◆ **WORK ITEM**
Return every line from the records below in which the word "ProcessContext" is found.

◆ **DATA FOR THIS EXERCISE**
(* ===== verification/Abi.v ===== *)
(** * System calls from the side of a program

    Models [pkg/syscall/src/macros.rs] (the instruction [int 0x80] with its registers), the wrappers of [pkg/lib/src/syscall.rs], the output
    half of [pkg/lib/src/io.rs] and [entry!] of [pkg/lib/src/macros.rs], and puts them on top of the trap of [Regs.v] and the dispatcher of
    [Syscall.v]: what a program finds in its registers after a call. *)

From stdpp Require Import base numbers list gmap.
From S2P Require Import Prelude Bytes Device Str Fat16Name Fat16Entry Fat16Fs Fat16File X86 Frames ElfMap Sync Resource Vm Process Regs Manager Syscall Demo.

(** ** The instruction *)
(** The [in(..)] operands of [asm!]. *)
Definition load (ins : list (reg * Z)) (s : cpu) : cpu :=
  {| gpr := fold_left (fun g '(r, v) q => if decide (q = r) then v else g q) ins (gpr s);
     rsp := rsp s; rip := rip s; cs := cs s; rflags := rflags s; ss := ss s; mem := mem s |}.
(** [int 0x80] has two bytes. *)
Definition past_int (s : cpu) : cpu :=
  {| gpr := gpr s; rsp := rsp s; rip := u64 (rip s + 2); cs := cs s; rflags := rflags s; ss := ss s; mem := mem s |}.

Section asm.
Context {W : Type} (handler : ProcessContext -> ST W ProcessContext) (clobber : cpu -> reg -> Z) (scratch : cpu -> Z -> Z) (top : Z).
Definition int80 (ins : list (reg * Z)) (s : cpu) : ST W (Z * cpu) :=
  s' ← trap handler clobber scratch top (past_int (load ins s)); mret (gpr s' RAX, s').
Definition syscall0 (n : Syscall) : cpu -> ST W (Z * cpu) := int80 [(RAX, syscall_number n)].
Definition syscall1 (n : Syscall) (arg0 : Z) : cpu -> ST W (Z * cpu) := int80 [(RAX, syscall_number n); (RDI, arg0)].
Definition syscall2 (n : Syscall) (arg0 arg1 : Z) : cpu -> ST W (Z * cpu) :=
  int80 [(RAX, syscall_number n); (RDI, arg0); (RSI, arg1)].
Definition syscall3 (n : Syscall) (arg0 arg1 arg2 : Z) : cpu -> ST W (Z * cpu) :=
  int80 [(RAX, syscall_number n); (RDI, arg0); (RSI, arg1); (RDX, arg2)].
(** [syscall!]; there is no case for more than three arguments. *)
Definition syscall_macro (n : Syscall) (args : list Z) (s : cpu) : ST W (Z * cpu) :=
  match args with
  | [] => syscall0 n s
  | [a1] => syscall1 n (u64 a1) s
  | [a1; a2] => syscall2 n (u64 a1) (u64 a2) s
  | [a1; a2; a3] => syscall3 n (u64 a1) (u64 a2) (u64 a3) s
  | _ => st_panic
  end.
End asm.

(** ** The library *)
Module Lib.
Section wrappers.
(** What [syscall!] does to the state of the world. *)
Context {W : Type} (call : Syscall -> list Z -> ST W Z).
Definition sys_write (fd ptr len : Z) : ST W (option Z) := ret ← call Write [fd; ptr; len]; mret (User.sys_write ret).
Definition sys_read (fd ptr len : Z) : ST W (option Z) := ret ← call Read [fd; ptr; len]; mret (User.sys_read ret).
Definition sys_wait_pid (pid : Z) : ST W Z := ret ← call WaitPid [pid]; mret (User.sys_wait_pid ret).
Definition sys_list_app : ST W unit := _ ← call ListApp []; mret tt.
Definition sys_list_dir (ptr len : Z) : ST W unit := _ ← call ListDir [ptr; len]; mret tt.
Definition sys_stat : ST W unit := _ ← call Stat []; mret tt.
Definition sys_allocate (layout : Z) : ST W Z := call Allocate [layout].
Definition sys_deallocate (ptr layout : Z) : ST W Z := call Deallocate [ptr; layout].
Definition sys_spawn (ptr len : Z) : ST W Z := ret ← call Spawn [ptr; len]; mret (User.sys_spawn ret).
Definition sys_get_pid : ST W Z := ret ← call GetPid []; mret (User.sys_get_pid ret).
(** [unreachable!] after the call. *)
Definition sys_exit {A} (code : Z) : ST W A := _ ← call Exit [code]; st_panic.
Definition sys_print_info (pid : Z) : ST W Z := ret ← call PrintInfo [pid]; mret (User.sys_print_info ret).
Definition sys_time : ST W Z := ret ← call Time []; mret (User.sys_time ret).
Definition sys_fork : ST W Z := ret ← call Fork []; mret (User.sys_fork ret).
Definition sys_new_sem (key value : Z) : ST W bool := ret ← call Sem [0; key; value]; mret (User.sys_new_sem ret).
Definition sys_remove_sem (key : Z) : ST W bool := ret ← call Sem [1; key]; mret (User.sys_remove_sem ret).
Definition sys_sem_signal (key : Z) : ST W bool := ret ← call Sem [2; key]; mret (User.sys_sem_signal ret).
Definition sys_sem_wait (key : Z) : ST W bool := ret ← call Sem [3; key]; mret (User.sys_sem_wait ret).
Definition sys_open_file (ptr len : Z) : ST W Z := ret ← call Open [ptr; len]; mret (User.sys_open_file ret).
Definition sys_close_file (fd : Z) : ST W bool := ret ← call Close [fd]; mret (User.sys_close_file ret).
Definition sys_brk (addr : option Z) : ST W (option Z) := ret ← call Brk [default 0 addr]; mret (User.sys_brk ret).

(** [Duration - Duration] panics when the result is negative. *)
Definition duration_sub (a b : Z) : outcome Z := if b <=? a then Ret (a - b) else Panic.
Fixpoint sleep_loop (fuel : nat) (start dur current : Z) : ST W unit :=
  match fuel with
  | O => fun _ => Timeout
  | S fuel =>
      d ← st_lift (duration_sub current start);
      if d <? dur then current ← sys_time; sleep_loop fuel start dur current else mret tt
  end.
Definition sleep (fuel : nat) (secs : Z) : ST W unit := start ← sys_time; sleep_loop fuel start secs start.

Definition Stdout_write (ptr len : Z) : ST W unit := _ ← sys_write 1 ptr len; mret tt.
Definition Stderr_write (ptr len : Z) : ST W unit := _ ← sys_write 2 ptr len; mret tt.
(** [entry!]: [_start]. *)
Definition start {A} (init : ST W unit) (main : ST W Z) : ST W A := init;; ret ← main; sys_exit ret.
End wrappers.
End Lib.

(** ** [sleep] *)
Section sleep.
(** The clock, one reading after the other. *)
Context (t : nat -> Z).
Definition clock_call (_ : Syscall) (_ : list Z) : ST nat Z := fun i => Ret (t i, S i).
Lemma sleep_loop_until dur st m : forall fuel j,
  (forall i, (j <= i < j + m)%nat -> st <= t i < st + dur) -> (m < fuel)%nat ->
  exists fuel', Lib.sleep_loop clock_call fuel st dur (t j) (S j) = Lib.sleep_loop clock_call (S fuel') st dur (t (j + m)%nat) (S (j + m)).
Proof.
  induction m as [|m IH]; intros fuel j Hi Hf.
  - rewrite Nat.add_0_r. destruct fuel as [|fuel]; [lia|]. by exists fuel.
  - destruct fuel as [|fuel]; [lia|]. destruct (IH fuel (S j)) as [f' Hf']; [intros i ?; apply Hi; lia|lia|]. exists f'.
    replace (j + S m)%nat with (S j + m)%nat by lia. rewrite <- Hf'. pose proof (Hi j ltac:(lia)). cbn [Lib.sleep_loop]. unfold Lib.duration_sub.
    rewrite (proj2 (Z.leb_le _ _)) by lia. rewrite st_lift_bind. by rewrite (proj2 (Z.ltb_lt _ _)) by lia.
Qed.
(** [sleep] returns at the first reading that is [secs] seconds after the first one, as long as the clock was never behind it. *)
Theorem sleep_returns secs m fuel j :
  (forall i, (j <= i < j + m)%nat -> t j <= t i < t j + secs) -> 0 <= secs -> t j + secs <= t (j + m)%nat -> (m < fuel)%nat ->
  Lib.sleep clock_call fuel secs j = Ret (tt, S (j + m)).
Proof.
  intros Hi Hs Hm Hf. change (Lib.sleep_loop clock_call fuel (t j) secs (t j) (S j) = Ret (tt, S (j + m))).
  destruct (sleep_loop_until secs (t j) m fuel j Hi Hf) as [f' ->]. cbn [Lib.sleep_loop]. unfold Lib.duration_sub.
  rewrite (proj2 (Z.leb_le _ _)), st_lift_bind by lia. by rewrite (proj2 (Z.ltb_ge _ _)) by lia.
Qed.
(** The clock is the time of day: a program that sleeps over midnight panics at the first reading of the next day... *)
Theorem sleep_panics_at_midnight secs m fuel j :
  (forall i, (j <= i < j + m)%nat -> t j <= t i < t j + secs) -> t (j + m)%nat < t j -> (m < fuel)%nat ->
  Lib.sleep clock_call fuel secs j = Panic.
Proof.
  intros Hi Hm Hf. change (Lib.sleep_loop clock_call fuel (t j) secs (t j) (S j) = Panic).
  destruct (sleep_loop_until secs (t j) m fuel j Hi Hf) as [f' ->]. cbn [Lib.sleep_loop]. unfold Lib.duration_sub.
  by rewrite (proj2 (Z.leb_gt _ _)) by lia.
Qed.
(** ... and whatever the readings are, it never returns. *)
Theorem sleep_over_midnight secs : (forall i, 0 <= t i < 86400) ->
  forall j fuel r, 86400 <= t j + secs -> Lib.sleep clock_call fuel secs j <> Ret r.
Proof.
  intros Hd j fuel r Hs. change (Lib.sleep_loop clock_call fuel (t j) secs (t j) (S j) <> Ret r).
  cut (forall c i, c < 86400 -> Lib.sleep_loop clock_call fuel (t j) secs c i <> Ret r); [intros H; apply H, Hd|].
  induction fuel as [|fuel IH]; intros c i Hc; [done|].
  cbn [Lib.sleep_loop]. unfold Lib.duration_sub. destruct (Z.leb_spec (t j) c); [|done]. rewrite st_lift_bind.
  rewrite (proj2 (Z.ltb_lt _ _)) by lia. apply IH, Hd.
Qed.
End sleep.

(** ** The calls of the kernel *)
Section abi.
Context {M D Q : Type} {L : Log} {X : X86} {MM : Machine M} {PF : Platform M} {BD : BlockDevice D}
  {C : Chrono} {BF : Bitflags} {UT : UnicodeTable} {AQ : ArrayQueue Q} {SE : Selectors}
  {EP : ElfParser}.
Abbreviation Kern := (Kernel M D Q).
Context (clobber : cpu -> reg -> Z) (scratch : cpu -> Z -> Z) (fuel units : nat).
Definition user_call (top : Z) : Syscall -> list Z -> cpu -> ST Kern (Z * cpu) :=
  syscall_macro (Service.dispatcher fuel units) clobber scratch top.

(** The registers of a call: the ones for the number and for the arguments. *)
Definition operands (n : Syscall) (args : list Z) : list (reg * Z) := (RAX, syscall_number n) :: zip [RDI; RSI; RDX] (u64 <$> args).
(** The context in which a call with these arguments enters the kernel. *)
Definition entered (n : Syscall) (args : list Z) (s : cpu) : ProcessContext := context_of (past_int (load (operands n args) s)).
Lemma user_call_int80 top n args s : (length args <= 3)%nat ->
  user_call top n args s = int80 (Service.dispatcher fuel units) clobber scratch top (operands n args) s.
Proof. intros Hl. destruct args as [|a [|b [|c [|d args]]]]; try done. cbn in Hl. lia. Qed.

Lemma result_in_rax {W} (m : ST W cpu) (b : ST W ProcessContext) w : (s' ← m; mret (context_of s')) w = b w ->
  (r ← (s' ← m; mret (gpr s' RAX, s')); mret (r.1, context_of r.2)) w = (c ← b; mret (rax (regs c), c)) w.
Proof. unfold mbind, ST_bind. intros <-. by destruct (m w) as [[s' w']| |]. Qed.

(** The calls that may go on with another process. *)
Definition switching (n : Syscall) : bool := match n with Exit | WaitPid | Fork | Sem => true | _ => false end.
(** The calls whose result is not put into [rax]. *)
Definition silent (n : Syscall) : bool := match n with Stat | ListApp | ListDir | Deallocate | Unknown => true | _ => false end.
Lemma returning_inv (m : ST Kern Z) c k c' k' : Service.returning m c k = Ret (c', k') -> exists r, c' = Context.set_rax r c.
Proof. intros (r & k1 & _ & [= <- _])%st_bind_inv. by exists r. Qed.
Lemma dispatcher_answers c k c' k' : switching (syscall (Service.args_of c)) = false -> Service.dispatcher fuel units c k = Ret (c', k') ->
  if silent (syscall (Service.args_of c)) then c' = c else exists r, c' = Context.set_rax r c.
Proof.
  intros Hs. unfold Service.dispatcher. destruct (syscall (Service.args_of c)); try discriminate; cbn [silent];
    try apply returning_inv; try (intros [= <- _]; reflexivity); intros (u & k1 & _ & [= <- _])%st_bind_inv; reflexivity.
Qed.
Lemma user_call_run top n args s k : 216 <= top < 2 ^ 64 -> (length args <= 3)%nat ->
  (r ← user_call top n args s; mret (r.1, context_of r.2)) k =
  (c ← Service.dispatcher fuel units (entered n args s); mret (rax (regs c), c)) k.
Proof.
  intros Ht Hl. rewrite user_call_int80 by exact Hl. unfold int80, entered.
  apply result_in_rax, (trap_context (Service.dispatcher fuel units) clobber scratch top (past_int (load (operands n args) s)) k Ht).
Qed.
Lemma entered_args n args s : (length args <= 3)%nat -> Service.args_of (entered n args s) =
  {| syscall := n; arg0 := default (gpr s RDI) (u64 <$> args !! 0%nat); arg1 := default (gpr s RSI) (u64 <$> args !! 1%nat);
     arg2 := default (gpr s RDX) (u64 <$> args !! 2%nat) |}.
Proof.
  intros Hl. destruct args as [|a [|b [|c [|d args]]]]; [..|cbn in Hl; lia]; destruct n; reflexivity.
Qed.
(** C11: The calling convention.  [syscall!] with at most three arguments enters the dispatcher with the call's number and its arguments
    (the registers of missing arguments are what they were), the call returns exactly when the dispatcher does, in the kernel state that it
    leaves, and the processor is then in the context that it leaves, whose [rax] is the result.  For a call that does not change the process,
    the program goes on after the instruction with its stack, its flags and all its registers but [rax] unchanged, as the operands of
    [asm!] promise the compiler, and the calls that report nothing leave the number of the call in [rax]. *)
Theorem syscall_abi top n args s k : 216 <= top < 2 ^ 64 -> (length args <= 3)%nat ->
  Service.args_of (entered n args s) =
    {| syscall := n; arg0 := default (gpr s RDI) (u64 <$> args !! 0%nat); arg1 := default (gpr s RSI) (u64 <$> args !! 1%nat);
       arg2 := default (gpr s RDX) (u64 <$> args !! 2%nat) |} /\
  (r ← user_call top n args s; mret (r.1, context_of r.2)) k =
    (c ← Service.dispatcher fuel units (entered n args s); mret (rax (regs c), c)) k /\
  (switching n = false -> forall r s' k', user_call top n args s k = Ret (r, s', k') ->
     (forall q, q <> RAX -> gpr s' q = gpr (load (operands n args) s) q) /\ gpr s' RAX = r /\
     rip s' = u64 (rip s + 2) /\ rsp s' = rsp s /\ rflags s' = rflags s /\ cs s' = cs s /\ ss s' = ss s /\
     (silent n = true -> r = syscall_number n)).
Proof.
  intros Ht Hl. pose proof (entered_args n args s Hl) as Ha. pose proof (user_call_run top n args s k Ht Hl) as Hr. split; [exact Ha|]. split; [exact Hr|].
  intros Hs r s' k' E. unfold mbind, ST_bind in Hr. rewrite E in Hr. destruct (Service.dispatcher _ _ _ k) as [[c k1]| |] eqn:Ed; [|discriminate..].
  cbn in Hr. injection Hr as Er Ec _. apply dispatcher_answers in Ed; [|by rewrite Ha]. rewrite Ha in Ed. cbn [syscall] in Ed.
  assert (Hc : exists v, context_of s' = Context.set_rax v (entered n args s) /\ (silent n = true -> v = syscall_number n)).
  { destruct (silent n); [|destruct Ed as [v ->]; by exists v]. exists (syscall_number n). rewrite Ec, Ed. split; [|done].
    unfold entered, Context.set_rax, context_of. cbn -[u64]. do 2 f_equal. destruct args as [|? [|? [|? [|? ?]]]]; cbn in Hl |- *; try lia; reflexivity. }
  destruct Hc as (v & Hc & Hv). rewrite <- Ec, Hc in Er. cbn in Er. subst r. unfold context_of in Hc. injection Hc. intros.
  split; [intros [] Hq; solve [exact (False_ind _ (Hq eq_refl))|assumption]|]. by repeat split.
Qed.
End abi.

#[local] Existing Instances demo_log demo_x86 demo_uefi demo_selectors demo_elf_parser demo_platform
  demo_ArrayQueue demo_chrono demo_bitflags demo_unicode.
(** The shell of the demonstration kernel asks for the time, and gets it. *)
Definition demo_time : outcome (Z * cpu * demo_kernel) :=
  user_call (M := demo_machine) (fun _ _ => 0) (fun _ _ => 0) 4 64 0x3008 Time [] demo_cpu demo_running.
Lemma demo_time_run : match demo_time with Ret (r, _, _) => r =? 3723 | _ => false end = true.
Proof. vm_compute. reflexivity. Qed.
Lemma syscall_abi_witness :
  exists s' k', demo_time = Ret (3723, s', k') /\ gpr s' RBX = 9 /\ rip s' = 0x1236 /\
    Service.args_of (entered Time [] demo_cpu) = {| syscall := Time; arg0 := 9; arg1 := 9; arg2 := 9 |}.
Proof.
  destruct (syscall_abi (M := demo_machine) (fun _ _ => 0) (fun _ _ => 0) 4 64 0x3008 Time [] demo_cpu demo_running) as (H1 & _ & H3); [lia|cbn; lia|].
  pose proof demo_time_run as Hr. unfold demo_time in *. destruct (user_call _ _ _ _ _ _ _ _ _) as [[[r s'] k']| |]; [|discriminate Hr..]. apply Z.eqb_eq in Hr. subst r.
  destruct (H3 eq_refl 3723 s' k' eq_refl) as (Hg & _ & Hi & _). exists s', k'. split; [reflexivity|]. split; [rewrite Hg by discriminate; reflexivity|]. split; [exact Hi|exact H1].
Defined.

◆ **EXPECTED ANSWER**
Context {W : Type} (handler : ProcessContext -> ST W ProcessContext) (clobber : cpu -> reg -> Z) (scratch : cpu -> Z -> Z) (top : Z).
Definition entered (n : Syscall) (args : list Z) (s : cpu) : ProcessContext := context_of (past_int (load (operands n args) s)).
Lemma result_in_rax {W} (m : ST W cpu) (b : ST W ProcessContext) w : (s' ← m; mret (context_of s')) w = b w ->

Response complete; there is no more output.